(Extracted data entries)

---+---

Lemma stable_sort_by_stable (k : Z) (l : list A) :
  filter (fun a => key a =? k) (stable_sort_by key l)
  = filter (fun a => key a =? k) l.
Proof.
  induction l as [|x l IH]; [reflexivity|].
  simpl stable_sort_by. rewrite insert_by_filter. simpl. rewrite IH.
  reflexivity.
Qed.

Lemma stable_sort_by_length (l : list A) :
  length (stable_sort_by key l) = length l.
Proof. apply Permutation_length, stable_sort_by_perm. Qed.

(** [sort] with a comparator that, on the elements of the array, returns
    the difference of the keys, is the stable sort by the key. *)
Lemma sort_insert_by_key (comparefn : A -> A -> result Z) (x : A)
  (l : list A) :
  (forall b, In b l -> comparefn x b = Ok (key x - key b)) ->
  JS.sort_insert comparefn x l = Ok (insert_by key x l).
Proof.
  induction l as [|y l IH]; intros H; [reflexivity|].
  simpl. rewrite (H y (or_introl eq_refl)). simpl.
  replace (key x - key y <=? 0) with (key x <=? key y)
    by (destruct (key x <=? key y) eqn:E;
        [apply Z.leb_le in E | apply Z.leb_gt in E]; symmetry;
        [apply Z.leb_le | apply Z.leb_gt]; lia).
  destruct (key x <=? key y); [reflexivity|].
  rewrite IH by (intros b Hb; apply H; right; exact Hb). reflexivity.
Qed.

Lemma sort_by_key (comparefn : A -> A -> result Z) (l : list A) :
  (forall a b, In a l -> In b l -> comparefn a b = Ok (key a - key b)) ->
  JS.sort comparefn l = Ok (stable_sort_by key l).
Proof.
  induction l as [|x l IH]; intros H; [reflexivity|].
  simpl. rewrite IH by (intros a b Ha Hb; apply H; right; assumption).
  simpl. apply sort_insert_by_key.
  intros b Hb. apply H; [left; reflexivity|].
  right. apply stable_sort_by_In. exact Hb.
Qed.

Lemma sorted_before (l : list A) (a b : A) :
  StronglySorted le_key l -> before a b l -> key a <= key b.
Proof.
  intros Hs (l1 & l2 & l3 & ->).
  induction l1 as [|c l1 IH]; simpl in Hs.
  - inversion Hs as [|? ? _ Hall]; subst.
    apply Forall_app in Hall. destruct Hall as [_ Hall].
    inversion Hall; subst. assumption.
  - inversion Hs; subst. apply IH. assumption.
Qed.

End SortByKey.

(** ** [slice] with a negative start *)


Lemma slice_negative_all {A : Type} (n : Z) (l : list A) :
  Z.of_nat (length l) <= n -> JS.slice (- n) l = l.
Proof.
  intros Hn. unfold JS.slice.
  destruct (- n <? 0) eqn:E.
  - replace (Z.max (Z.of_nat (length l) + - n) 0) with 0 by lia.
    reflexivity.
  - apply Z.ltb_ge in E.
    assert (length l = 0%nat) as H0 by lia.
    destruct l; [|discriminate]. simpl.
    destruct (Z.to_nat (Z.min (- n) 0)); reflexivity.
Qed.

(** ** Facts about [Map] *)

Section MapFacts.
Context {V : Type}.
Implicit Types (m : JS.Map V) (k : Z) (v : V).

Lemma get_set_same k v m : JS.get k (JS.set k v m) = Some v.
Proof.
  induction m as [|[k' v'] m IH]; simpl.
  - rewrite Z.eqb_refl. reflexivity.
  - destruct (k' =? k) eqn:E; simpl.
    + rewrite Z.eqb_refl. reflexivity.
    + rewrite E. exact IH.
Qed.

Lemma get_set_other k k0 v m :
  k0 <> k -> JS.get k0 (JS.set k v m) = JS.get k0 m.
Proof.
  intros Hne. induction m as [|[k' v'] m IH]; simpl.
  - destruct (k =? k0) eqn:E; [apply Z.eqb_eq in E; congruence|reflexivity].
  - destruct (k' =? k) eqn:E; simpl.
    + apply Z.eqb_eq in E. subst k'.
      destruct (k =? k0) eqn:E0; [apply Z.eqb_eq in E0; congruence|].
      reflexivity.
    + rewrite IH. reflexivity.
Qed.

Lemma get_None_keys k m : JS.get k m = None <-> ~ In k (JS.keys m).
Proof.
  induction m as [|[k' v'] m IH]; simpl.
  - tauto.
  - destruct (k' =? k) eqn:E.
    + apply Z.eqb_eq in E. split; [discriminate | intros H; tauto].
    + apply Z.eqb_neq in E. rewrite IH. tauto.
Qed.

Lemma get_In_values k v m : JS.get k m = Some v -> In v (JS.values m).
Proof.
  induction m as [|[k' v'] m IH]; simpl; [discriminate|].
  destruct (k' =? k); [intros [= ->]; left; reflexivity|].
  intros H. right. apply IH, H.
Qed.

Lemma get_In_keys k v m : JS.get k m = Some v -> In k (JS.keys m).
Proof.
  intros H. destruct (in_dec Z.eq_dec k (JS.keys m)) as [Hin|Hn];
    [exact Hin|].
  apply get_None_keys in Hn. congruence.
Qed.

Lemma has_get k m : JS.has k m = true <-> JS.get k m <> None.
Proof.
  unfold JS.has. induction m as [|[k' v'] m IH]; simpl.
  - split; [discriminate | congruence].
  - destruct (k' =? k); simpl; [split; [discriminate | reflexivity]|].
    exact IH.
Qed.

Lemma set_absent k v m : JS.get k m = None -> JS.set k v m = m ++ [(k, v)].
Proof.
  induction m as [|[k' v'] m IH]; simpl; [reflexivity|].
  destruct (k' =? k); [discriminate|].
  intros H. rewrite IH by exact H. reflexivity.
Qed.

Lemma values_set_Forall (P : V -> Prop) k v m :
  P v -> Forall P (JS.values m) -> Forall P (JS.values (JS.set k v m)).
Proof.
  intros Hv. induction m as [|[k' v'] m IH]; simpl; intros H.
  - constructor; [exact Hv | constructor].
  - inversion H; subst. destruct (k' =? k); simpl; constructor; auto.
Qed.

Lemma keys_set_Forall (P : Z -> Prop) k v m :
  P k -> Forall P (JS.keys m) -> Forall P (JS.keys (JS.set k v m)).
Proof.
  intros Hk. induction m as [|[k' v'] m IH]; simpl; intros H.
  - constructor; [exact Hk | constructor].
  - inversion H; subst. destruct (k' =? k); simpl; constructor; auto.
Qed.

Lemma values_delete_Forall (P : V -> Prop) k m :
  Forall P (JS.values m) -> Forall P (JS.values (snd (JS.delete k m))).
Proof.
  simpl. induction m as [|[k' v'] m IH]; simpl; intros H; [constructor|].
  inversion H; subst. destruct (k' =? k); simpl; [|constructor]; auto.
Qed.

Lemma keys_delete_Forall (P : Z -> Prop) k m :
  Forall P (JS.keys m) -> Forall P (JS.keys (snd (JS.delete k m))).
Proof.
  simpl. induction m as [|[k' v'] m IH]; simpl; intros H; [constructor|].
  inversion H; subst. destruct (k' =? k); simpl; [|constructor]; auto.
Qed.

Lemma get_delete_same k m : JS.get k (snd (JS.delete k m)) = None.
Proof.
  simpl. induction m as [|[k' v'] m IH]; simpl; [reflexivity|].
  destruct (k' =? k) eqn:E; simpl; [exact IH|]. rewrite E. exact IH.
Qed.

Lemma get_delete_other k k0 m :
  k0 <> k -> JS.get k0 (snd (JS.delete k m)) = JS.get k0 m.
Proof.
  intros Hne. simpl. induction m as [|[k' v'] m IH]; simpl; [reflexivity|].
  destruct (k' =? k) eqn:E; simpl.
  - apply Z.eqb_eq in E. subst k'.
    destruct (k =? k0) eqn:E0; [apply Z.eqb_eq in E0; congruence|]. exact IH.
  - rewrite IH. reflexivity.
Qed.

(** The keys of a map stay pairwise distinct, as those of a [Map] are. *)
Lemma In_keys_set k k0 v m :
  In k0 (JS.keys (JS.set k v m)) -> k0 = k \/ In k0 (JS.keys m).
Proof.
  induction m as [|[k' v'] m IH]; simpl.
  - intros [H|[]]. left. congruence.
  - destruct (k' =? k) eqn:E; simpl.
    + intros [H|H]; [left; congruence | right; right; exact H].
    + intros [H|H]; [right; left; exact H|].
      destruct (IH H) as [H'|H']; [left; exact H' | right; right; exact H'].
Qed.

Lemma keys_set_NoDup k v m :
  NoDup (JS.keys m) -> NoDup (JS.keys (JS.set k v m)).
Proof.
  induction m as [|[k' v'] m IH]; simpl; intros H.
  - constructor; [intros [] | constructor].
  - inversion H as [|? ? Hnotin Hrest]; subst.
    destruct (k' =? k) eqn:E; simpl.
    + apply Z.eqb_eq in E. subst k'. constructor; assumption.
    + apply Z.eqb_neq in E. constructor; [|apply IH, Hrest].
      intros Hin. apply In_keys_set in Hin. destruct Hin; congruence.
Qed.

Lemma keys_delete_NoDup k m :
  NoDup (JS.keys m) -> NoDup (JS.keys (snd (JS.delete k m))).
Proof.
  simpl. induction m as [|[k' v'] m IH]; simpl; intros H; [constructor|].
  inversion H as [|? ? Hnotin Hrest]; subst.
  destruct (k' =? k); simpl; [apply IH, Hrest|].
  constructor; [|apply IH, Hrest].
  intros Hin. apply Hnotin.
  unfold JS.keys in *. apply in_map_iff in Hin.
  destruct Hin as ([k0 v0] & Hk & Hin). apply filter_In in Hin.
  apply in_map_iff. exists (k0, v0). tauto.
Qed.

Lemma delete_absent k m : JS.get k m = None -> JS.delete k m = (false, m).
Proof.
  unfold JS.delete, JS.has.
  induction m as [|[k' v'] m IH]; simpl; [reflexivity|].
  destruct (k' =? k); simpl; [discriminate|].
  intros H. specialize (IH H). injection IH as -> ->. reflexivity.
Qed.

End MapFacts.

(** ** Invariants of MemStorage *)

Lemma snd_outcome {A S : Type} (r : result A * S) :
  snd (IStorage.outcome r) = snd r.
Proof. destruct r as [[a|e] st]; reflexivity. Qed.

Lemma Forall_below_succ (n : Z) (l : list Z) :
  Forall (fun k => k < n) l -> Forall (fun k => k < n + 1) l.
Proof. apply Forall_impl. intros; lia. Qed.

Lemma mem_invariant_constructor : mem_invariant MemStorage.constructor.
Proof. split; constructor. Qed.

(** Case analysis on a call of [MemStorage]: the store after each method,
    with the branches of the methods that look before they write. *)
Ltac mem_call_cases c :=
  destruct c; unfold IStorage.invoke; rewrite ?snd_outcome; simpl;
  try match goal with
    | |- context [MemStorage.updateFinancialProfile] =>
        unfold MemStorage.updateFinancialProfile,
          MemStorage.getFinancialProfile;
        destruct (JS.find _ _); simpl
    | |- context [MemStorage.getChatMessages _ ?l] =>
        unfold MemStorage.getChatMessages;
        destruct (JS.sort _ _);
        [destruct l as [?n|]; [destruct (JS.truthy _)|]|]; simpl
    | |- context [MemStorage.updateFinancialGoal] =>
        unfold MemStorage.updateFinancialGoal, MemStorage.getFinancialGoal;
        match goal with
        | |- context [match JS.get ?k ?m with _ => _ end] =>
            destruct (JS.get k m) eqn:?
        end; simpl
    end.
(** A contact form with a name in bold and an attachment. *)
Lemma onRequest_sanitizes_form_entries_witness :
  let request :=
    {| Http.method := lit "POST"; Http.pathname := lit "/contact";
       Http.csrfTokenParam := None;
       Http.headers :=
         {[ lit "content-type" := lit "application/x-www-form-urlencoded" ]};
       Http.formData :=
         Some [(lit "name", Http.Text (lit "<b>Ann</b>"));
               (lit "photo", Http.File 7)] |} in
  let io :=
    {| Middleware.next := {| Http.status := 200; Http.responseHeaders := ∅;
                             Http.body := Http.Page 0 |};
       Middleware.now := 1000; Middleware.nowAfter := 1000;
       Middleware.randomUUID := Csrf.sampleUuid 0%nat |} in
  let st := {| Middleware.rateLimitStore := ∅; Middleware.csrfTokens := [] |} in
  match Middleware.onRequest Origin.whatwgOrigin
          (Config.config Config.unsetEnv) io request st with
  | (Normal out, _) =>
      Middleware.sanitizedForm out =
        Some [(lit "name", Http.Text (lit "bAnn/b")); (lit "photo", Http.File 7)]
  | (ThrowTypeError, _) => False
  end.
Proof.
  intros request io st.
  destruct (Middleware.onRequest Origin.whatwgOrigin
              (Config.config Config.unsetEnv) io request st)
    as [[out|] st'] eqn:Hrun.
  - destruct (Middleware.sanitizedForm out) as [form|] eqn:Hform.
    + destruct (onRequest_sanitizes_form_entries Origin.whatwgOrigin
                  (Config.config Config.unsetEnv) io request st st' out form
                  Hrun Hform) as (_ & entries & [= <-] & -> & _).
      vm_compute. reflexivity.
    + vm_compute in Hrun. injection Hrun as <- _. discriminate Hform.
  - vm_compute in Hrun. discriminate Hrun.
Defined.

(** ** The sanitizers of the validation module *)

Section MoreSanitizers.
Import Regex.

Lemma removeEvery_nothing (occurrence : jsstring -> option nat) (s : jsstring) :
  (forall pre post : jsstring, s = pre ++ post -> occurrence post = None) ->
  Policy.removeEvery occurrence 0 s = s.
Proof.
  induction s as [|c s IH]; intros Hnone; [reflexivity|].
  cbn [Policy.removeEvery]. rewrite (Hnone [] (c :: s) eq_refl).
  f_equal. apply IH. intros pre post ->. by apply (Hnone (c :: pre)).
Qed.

---+---

→ Problem description: Reproduce the entries exactly, but only from their first line to the line holding "Lemma stable_sort_by_length (l", with that last line kept.

→ Written solution:
Lemma stable_sort_by_stable (k : Z) (l : list A) :
  filter (fun a => key a =? k) (stable_sort_by key l)
  = filter (fun a => key a =? k) l.
Proof.
  induction l as [|x l IH]; [reflexivity|].
  simpl stable_sort_by. rewrite insert_by_filter. simpl. rewrite IH.
  reflexivity.
Qed.

Lemma stable_sort_by_length (l : list A) :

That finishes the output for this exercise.